The type of the elements being iterated over.

type IntoIter = Iter<'a, T>

Which kind of iterator are we turning this into?

fn into_iter(self) -> Iter<'a, T>

Creates an iterator from a value.

impl<'a, T> IntoIterator for &'a mut LinkedList<T>

type Item = &'a mut T

The type of the elements being iterated over.

type IntoIter = IterMut<'a, T>

Which kind of iterator are we turning this into?

fn into_iter(self) -> IterMut<'a, T>

Creates an iterator from a value.

impl<A> Extend<A> for LinkedList<A>

fn extend<T>(&mut self, iter: T) where T: IntoIterator<Item=A>

Extends a collection with the contents of an iterator.

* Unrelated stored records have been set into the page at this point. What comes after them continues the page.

(* ===== verification/Registry.v ===== *)
(** * Backends: [storage-provider/src/lib.rs], [dylib.rs] and [transport.rs]

    The manifest of native libraries and commands, its validation, the registry
    of the backends that are available, how a registered backend is reached, and
    the envelopes of the provider protocol.  The loader and the file system are
    interfaces over the state of the machine. *)

From S2P Require Import Prelude Model Reach Graph GraphOrder GraphValid State Action Contract.
From S2P Require Import Logical Evidence Prerequisites Effects Report Simulate Wire Observation.
From S2P Require Import Correlate Observe Execution ExecutionProps Live LiveGoal Native Recipes ProbeNames.
From S2P Require Import ProbeBlock ProbeTopology Assemble Scope Bindings Targets Checkpoint StoreProps Host Coordinator CoordinatorProps.

#[local] Open Scope string_scope.
#[local] Open Scope list_scope.

(** ** Text *)

(** [str::from_utf8]: well-formed sequences of Unicode's table 3-7. *)
Definition in_range (low high byte : N) : bool := (low <=? byte)%N && (byte <=? high)%N.
Definition is_continuation (byte : N) : bool := in_range 128 191 byte.
Definition second_of_three (first second : N) : bool :=
  if (first =? 224)%N then in_range 160 191 second
  else if (first =? 237)%N then in_range 128 159 second
  else in_range 225 239 first && is_continuation second.
Definition second_of_four (first second : N) : bool :=
  if (first =? 240)%N then in_range 144 191 second
  else if (first =? 244)%N then in_range 128 143 second
  else in_range 241 243 first && is_continuation second.
Fixpoint valid_utf8 (bytes : list N) : bool :=
  match bytes with
  | [] => true
  | first :: rest =>
      if (first <? 128)%N then valid_utf8 rest
      else match rest with
           | [] => false
           | second :: rest =>
               if in_range 194 223 first then is_continuation second && valid_utf8 rest
               else match rest with
                    | [] => false
                    | third :: rest =>
                        if second_of_three first second then is_continuation third && valid_utf8 rest
                        else match rest with
                             | [] => false
                             | fourth :: rest =>
                                 second_of_four first second && is_continuation third
                                 && is_continuation fourth && valid_utf8 rest
                             end
                    end
           end
  end.

(** [OsStr::to_str] and [CStr::to_str] *)
Abbreviation OsString := string (only parsing).
Definition to_str (text : OsString) : option string := if valid_utf8 (utf8 text) then Some text else None.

impl<'a, T> Extend<&'a T> for LinkedList<T> where T: Copy + 'a

fn extend<I>(&mut self, iter: I) where I: IntoIterator<Item=&'a T>

Extends a collection with the contents of an iterator.

impl<A> PartialEq<LinkedList<A>> for LinkedList<A> where A: PartialEq<A>

fn eq(&self, other: &LinkedList<A>) -> bool

This method tests for self and other values to be equal, and is used by ==.

fn ne(&self, other: &LinkedList<A>) -> bool

This method tests for !=.

impl<A> Eq for LinkedList<A> where A: Eq

impl<A> PartialOrd<LinkedList<A>> for LinkedList<A> where A: PartialOrd<A>

fn partial_cmp(&self, other: &LinkedList<A>) -> Option<Ordering>

This method returns an ordering between self and other values if one exists.

fn lt(&self, other: &Rhs) -> bool

This method tests less than (for self and other) and is used by the < operator.

fn le(&self, other: &Rhs) -> bool

This method tests less than or equal to (for self and other) and is used by the <= operator.

fn gt(&self, other: &Rhs) -> bool

This method tests greater than (for self and other) and is used by the > operator.

fn ge(&self, other: &Rhs) -> bool

This method tests greater than or equal to (for self and other) and is used by the >= operator.

impl<A> Ord for LinkedList<A> where A: Ord

fn cmp(&self, other: &LinkedList<A>) -> Ordering

This method returns an Ordering between self and other.

impl<A> Clone for LinkedList<A> where A: Clone

fn clone(&self) -> LinkedList<A>

Returns a copy of the value.

fn clone_from(&mut self, source: &Self)

Performs copy-assignment from source.

impl<A> Debug for LinkedList<A> where A: Debug

fn fmt(&self, f: &mut Formatter) -> Result<(), Error>

Formats the value using the given formatter.

impl<A> Hash for LinkedList<A> where A: Hash

fn hash<H>(&self, state: &mut H) where H: Hasher

Feeds this value into the state given, updating the hasher as necessary.

fn hash_slice<H>(data: &[Self], state: &mut H) where H: Hasher

Feeds a slice of this type into the state provided.